WORK INSTRUCTION: All of the data that appears below is to be given again precisely as written.

DATASET RECORDS:
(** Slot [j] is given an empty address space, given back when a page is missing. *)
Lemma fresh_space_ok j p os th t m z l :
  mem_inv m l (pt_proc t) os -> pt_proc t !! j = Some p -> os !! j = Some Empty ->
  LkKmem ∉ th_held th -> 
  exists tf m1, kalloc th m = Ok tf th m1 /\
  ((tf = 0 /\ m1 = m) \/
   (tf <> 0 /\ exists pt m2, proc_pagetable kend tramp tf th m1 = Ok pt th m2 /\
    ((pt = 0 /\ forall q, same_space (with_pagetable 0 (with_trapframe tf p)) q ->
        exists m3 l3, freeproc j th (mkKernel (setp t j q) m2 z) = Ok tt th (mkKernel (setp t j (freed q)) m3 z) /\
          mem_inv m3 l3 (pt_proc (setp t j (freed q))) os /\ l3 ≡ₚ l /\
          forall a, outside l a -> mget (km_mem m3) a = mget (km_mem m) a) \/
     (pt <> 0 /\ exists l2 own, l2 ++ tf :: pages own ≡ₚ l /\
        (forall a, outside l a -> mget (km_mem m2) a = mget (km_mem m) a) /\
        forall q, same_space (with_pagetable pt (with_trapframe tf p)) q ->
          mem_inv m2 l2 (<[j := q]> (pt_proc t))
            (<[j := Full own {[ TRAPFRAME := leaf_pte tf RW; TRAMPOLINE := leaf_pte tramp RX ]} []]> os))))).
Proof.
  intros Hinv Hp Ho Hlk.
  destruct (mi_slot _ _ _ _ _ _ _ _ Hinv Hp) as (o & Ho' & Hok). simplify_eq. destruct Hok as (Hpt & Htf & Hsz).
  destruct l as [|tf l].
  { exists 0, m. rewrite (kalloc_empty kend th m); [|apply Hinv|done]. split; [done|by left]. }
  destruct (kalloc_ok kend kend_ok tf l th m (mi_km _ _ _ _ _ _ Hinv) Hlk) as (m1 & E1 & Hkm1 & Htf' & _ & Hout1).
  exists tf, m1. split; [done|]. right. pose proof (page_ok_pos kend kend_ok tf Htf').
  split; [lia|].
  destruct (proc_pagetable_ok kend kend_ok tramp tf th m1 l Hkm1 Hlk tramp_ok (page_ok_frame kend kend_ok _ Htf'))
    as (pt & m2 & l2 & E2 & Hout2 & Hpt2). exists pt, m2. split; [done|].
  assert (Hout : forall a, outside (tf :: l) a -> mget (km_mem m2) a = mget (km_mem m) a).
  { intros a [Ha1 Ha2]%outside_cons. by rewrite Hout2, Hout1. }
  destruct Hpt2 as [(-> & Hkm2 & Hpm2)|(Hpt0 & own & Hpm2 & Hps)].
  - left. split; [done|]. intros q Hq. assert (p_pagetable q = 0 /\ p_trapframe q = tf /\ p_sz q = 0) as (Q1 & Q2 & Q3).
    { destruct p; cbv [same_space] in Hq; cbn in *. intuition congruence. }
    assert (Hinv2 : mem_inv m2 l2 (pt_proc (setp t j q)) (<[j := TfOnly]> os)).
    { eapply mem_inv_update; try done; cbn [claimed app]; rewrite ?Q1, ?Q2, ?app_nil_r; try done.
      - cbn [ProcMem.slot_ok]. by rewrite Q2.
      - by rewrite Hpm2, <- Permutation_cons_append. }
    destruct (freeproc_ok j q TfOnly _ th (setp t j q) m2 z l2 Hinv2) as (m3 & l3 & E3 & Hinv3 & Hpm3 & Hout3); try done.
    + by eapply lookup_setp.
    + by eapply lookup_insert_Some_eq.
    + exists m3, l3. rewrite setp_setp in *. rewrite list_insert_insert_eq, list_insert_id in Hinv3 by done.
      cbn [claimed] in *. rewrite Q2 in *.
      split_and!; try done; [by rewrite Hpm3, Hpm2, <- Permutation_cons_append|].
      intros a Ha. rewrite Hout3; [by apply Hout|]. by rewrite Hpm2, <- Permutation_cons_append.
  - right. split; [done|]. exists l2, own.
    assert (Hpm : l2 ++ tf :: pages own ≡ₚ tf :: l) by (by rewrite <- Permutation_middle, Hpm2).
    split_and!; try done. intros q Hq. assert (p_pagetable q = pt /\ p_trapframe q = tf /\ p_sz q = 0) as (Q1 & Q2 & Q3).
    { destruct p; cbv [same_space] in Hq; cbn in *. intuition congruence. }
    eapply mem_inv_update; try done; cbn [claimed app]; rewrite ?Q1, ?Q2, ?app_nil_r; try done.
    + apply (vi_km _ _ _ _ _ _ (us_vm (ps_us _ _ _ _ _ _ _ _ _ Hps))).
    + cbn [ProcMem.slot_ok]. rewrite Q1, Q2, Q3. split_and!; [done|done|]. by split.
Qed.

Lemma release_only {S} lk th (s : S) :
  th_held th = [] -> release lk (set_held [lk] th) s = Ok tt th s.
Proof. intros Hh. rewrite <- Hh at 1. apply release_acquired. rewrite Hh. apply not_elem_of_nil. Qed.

FINISHED EXERCISE:
(** Slot [j] is given an empty address space, given back when a page is missing. *)
Lemma fresh_space_ok j p os th t m z l :
  mem_inv m l (pt_proc t) os -> pt_proc t !! j = Some p -> os !! j = Some Empty ->
  LkKmem ∉ th_held th -> 
  exists tf m1, kalloc th m = Ok tf th m1 /\
  ((tf = 0 /\ m1 = m) \/
   (tf <> 0 /\ exists pt m2, proc_pagetable kend tramp tf th m1 = Ok pt th m2 /\
    ((pt = 0 /\ forall q, same_space (with_pagetable 0 (with_trapframe tf p)) q ->
        exists m3 l3, freeproc j th (mkKernel (setp t j q) m2 z) = Ok tt th (mkKernel (setp t j (freed q)) m3 z) /\
          mem_inv m3 l3 (pt_proc (setp t j (freed q))) os /\ l3 ≡ₚ l /\
          forall a, outside l a -> mget (km_mem m3) a = mget (km_mem m) a) \/
     (pt <> 0 /\ exists l2 own, l2 ++ tf :: pages own ≡ₚ l /\
        (forall a, outside l a -> mget (km_mem m2) a = mget (km_mem m) a) /\
        forall q, same_space (with_pagetable pt (with_trapframe tf p)) q ->
          mem_inv m2 l2 (<[j := q]> (pt_proc t))
            (<[j := Full own {[ TRAPFRAME := leaf_pte tf RW; TRAMPOLINE := leaf_pte tramp RX ]} []]> os))))).
Proof.
  intros Hinv Hp Ho Hlk.
  destruct (mi_slot _ _ _ _ _ _ _ _ Hinv Hp) as (o & Ho' & Hok). simplify_eq. destruct Hok as (Hpt & Htf & Hsz).
  destruct l as [|tf l].
  { exists 0, m. rewrite (kalloc_empty kend th m); [|apply Hinv|done]. split; [done|by left]. }
  destruct (kalloc_ok kend kend_ok tf l th m (mi_km _ _ _ _ _ _ Hinv) Hlk) as (m1 & E1 & Hkm1 & Htf' & _ & Hout1).
  exists tf, m1. split; [done|]. right. pose proof (page_ok_pos kend kend_ok tf Htf').
  split; [lia|].
  destruct (proc_pagetable_ok kend kend_ok tramp tf th m1 l Hkm1 Hlk tramp_ok (page_ok_frame kend kend_ok _ Htf'))
    as (pt & m2 & l2 & E2 & Hout2 & Hpt2). exists pt, m2. split; [done|].
  assert (Hout : forall a, outside (tf :: l) a -> mget (km_mem m2) a = mget (km_mem m) a).
  { intros a [Ha1 Ha2]%outside_cons. by rewrite Hout2, Hout1. }
  destruct Hpt2 as [(-> & Hkm2 & Hpm2)|(Hpt0 & own & Hpm2 & Hps)].
  - left. split; [done|]. intros q Hq. assert (p_pagetable q = 0 /\ p_trapframe q = tf /\ p_sz q = 0) as (Q1 & Q2 & Q3).
    { destruct p; cbv [same_space] in Hq; cbn in *. intuition congruence. }
    assert (Hinv2 : mem_inv m2 l2 (pt_proc (setp t j q)) (<[j := TfOnly]> os)).
    { eapply mem_inv_update; try done; cbn [claimed app]; rewrite ?Q1, ?Q2, ?app_nil_r; try done.
      - cbn [ProcMem.slot_ok]. by rewrite Q2.
      - by rewrite Hpm2, <- Permutation_cons_append. }
    destruct (freeproc_ok j q TfOnly _ th (setp t j q) m2 z l2 Hinv2) as (m3 & l3 & E3 & Hinv3 & Hpm3 & Hout3); try done.
    + by eapply lookup_setp.
    + by eapply lookup_insert_Some_eq.
    + exists m3, l3. rewrite setp_setp in *. rewrite list_insert_insert_eq, list_insert_id in Hinv3 by done.
      cbn [claimed] in *. rewrite Q2 in *.
      split_and!; try done; [by rewrite Hpm3, Hpm2, <- Permutation_cons_append|].
      intros a Ha. rewrite Hout3; [by apply Hout|]. by rewrite Hpm2, <- Permutation_cons_append.
  - right. split; [done|]. exists l2, own.
    assert (Hpm : l2 ++ tf :: pages own ≡ₚ tf :: l) by (by rewrite <- Permutation_middle, Hpm2).
    split_and!; try done. intros q Hq. assert (p_pagetable q = pt /\ p_trapframe q = tf /\ p_sz q = 0) as (Q1 & Q2 & Q3).
    { destruct p; cbv [same_space] in Hq; cbn in *. intuition congruence. }
    eapply mem_inv_update; try done; cbn [claimed app]; rewrite ?Q1, ?Q2, ?app_nil_r; try done.
    + apply (vi_km _ _ _ _ _ _ (us_vm (ps_us _ _ _ _ _ _ _ _ _ Hps))).
    + cbn [ProcMem.slot_ok]. rewrite Q1, Q2, Q3. split_and!; [done|done|]. by split.
Qed.

Lemma release_only {S} lk th (s : S) :
  th_held th = [] -> release lk (set_held [lk] th) s = Ok tt th s.
Proof. intros Hh. rewrite <- Hh at 1. apply release_acquired. rewrite Hh. apply not_elem_of_nil. Qed.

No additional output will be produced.